● **Problem to solve**: Your answer should consist only of the lines below from the one with "Definition local_at (p" through the one with "let evs := [DeliveryEvent.ProgressObserved", copied exactly.

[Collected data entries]

_ _ _ _ _

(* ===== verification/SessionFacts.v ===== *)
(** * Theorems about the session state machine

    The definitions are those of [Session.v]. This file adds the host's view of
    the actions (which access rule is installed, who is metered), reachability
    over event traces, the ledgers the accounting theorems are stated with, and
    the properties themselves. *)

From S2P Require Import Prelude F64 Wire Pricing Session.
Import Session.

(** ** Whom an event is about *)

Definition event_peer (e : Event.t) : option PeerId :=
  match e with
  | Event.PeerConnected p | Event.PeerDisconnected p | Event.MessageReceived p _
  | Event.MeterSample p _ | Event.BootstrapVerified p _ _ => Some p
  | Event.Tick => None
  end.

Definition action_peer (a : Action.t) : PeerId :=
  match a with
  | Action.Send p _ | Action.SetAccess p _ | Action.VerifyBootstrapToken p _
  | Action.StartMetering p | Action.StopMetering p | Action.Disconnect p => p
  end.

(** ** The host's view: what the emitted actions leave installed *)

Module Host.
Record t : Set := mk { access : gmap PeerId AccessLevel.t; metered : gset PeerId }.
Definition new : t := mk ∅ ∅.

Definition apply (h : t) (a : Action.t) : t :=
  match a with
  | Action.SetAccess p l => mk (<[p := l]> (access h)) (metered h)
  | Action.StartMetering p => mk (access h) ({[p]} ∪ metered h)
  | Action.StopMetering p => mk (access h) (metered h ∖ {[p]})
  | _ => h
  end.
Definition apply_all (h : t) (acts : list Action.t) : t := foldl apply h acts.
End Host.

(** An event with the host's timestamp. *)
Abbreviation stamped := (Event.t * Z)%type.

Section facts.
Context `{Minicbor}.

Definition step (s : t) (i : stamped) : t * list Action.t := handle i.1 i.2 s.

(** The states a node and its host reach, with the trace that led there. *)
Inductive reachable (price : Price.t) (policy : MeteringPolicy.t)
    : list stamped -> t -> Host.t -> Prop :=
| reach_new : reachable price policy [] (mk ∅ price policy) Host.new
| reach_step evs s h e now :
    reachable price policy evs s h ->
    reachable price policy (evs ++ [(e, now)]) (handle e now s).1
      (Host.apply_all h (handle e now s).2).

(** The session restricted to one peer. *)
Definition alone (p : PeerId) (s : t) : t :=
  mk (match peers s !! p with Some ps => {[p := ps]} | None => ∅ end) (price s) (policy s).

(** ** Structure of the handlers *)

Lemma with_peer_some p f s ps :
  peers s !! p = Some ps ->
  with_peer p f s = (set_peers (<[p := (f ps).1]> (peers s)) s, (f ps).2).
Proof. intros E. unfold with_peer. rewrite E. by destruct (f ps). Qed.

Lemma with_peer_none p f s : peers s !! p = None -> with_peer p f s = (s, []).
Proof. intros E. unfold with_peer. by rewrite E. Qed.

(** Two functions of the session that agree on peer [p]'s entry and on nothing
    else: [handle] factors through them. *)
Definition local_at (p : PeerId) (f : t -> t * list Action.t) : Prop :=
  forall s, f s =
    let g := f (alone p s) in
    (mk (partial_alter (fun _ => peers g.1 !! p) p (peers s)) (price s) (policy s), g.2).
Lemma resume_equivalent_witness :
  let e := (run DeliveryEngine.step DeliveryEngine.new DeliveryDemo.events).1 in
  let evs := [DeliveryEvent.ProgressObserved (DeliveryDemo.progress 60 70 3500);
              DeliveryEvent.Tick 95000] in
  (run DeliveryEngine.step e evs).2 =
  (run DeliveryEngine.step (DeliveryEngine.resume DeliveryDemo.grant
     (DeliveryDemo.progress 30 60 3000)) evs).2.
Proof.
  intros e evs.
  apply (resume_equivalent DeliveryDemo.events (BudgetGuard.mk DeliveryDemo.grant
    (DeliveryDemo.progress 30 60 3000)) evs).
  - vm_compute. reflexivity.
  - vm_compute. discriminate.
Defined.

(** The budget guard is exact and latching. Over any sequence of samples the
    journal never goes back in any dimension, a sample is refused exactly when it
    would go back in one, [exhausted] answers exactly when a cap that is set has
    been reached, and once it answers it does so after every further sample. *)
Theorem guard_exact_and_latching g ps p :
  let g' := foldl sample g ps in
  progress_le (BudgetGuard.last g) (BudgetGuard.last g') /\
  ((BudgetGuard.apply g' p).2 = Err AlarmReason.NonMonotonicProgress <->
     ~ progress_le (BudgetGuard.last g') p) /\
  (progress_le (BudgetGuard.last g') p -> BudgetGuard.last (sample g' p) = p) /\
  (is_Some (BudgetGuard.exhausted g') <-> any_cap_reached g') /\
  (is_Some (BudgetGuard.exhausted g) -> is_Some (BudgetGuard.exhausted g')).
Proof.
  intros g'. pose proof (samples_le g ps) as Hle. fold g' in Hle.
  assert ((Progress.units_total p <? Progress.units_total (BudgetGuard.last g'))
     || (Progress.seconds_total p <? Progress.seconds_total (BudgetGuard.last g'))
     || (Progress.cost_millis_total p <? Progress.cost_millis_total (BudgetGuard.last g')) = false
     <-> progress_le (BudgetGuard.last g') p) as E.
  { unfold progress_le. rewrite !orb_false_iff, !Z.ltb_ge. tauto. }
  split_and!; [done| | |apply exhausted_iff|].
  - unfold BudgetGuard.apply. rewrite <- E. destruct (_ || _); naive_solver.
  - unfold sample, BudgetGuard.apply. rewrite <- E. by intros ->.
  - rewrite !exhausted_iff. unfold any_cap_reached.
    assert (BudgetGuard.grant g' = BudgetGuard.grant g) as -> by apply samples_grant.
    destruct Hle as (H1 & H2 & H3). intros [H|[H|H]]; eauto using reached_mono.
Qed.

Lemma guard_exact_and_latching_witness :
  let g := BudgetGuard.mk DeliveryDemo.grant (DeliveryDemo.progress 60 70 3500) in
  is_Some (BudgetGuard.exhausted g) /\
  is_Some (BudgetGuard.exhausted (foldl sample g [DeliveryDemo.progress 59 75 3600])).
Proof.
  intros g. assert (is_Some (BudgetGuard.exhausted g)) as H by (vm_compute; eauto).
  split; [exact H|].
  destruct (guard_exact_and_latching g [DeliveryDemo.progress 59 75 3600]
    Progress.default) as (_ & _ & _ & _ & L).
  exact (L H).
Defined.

_ _ _ _ _

● **Solution to the problem**:
Definition local_at (p : PeerId) (f : t -> t * list Action.t) : Prop :=
  forall s, f s =
    let g := f (alone p s) in
    (mk (partial_alter (fun _ => peers g.1 !! p) p (peers s)) (price s) (policy s), g.2).
Lemma resume_equivalent_witness :
  let e := (run DeliveryEngine.step DeliveryEngine.new DeliveryDemo.events).1 in
  let evs := [DeliveryEvent.ProgressObserved (DeliveryDemo.progress 60 70 3500);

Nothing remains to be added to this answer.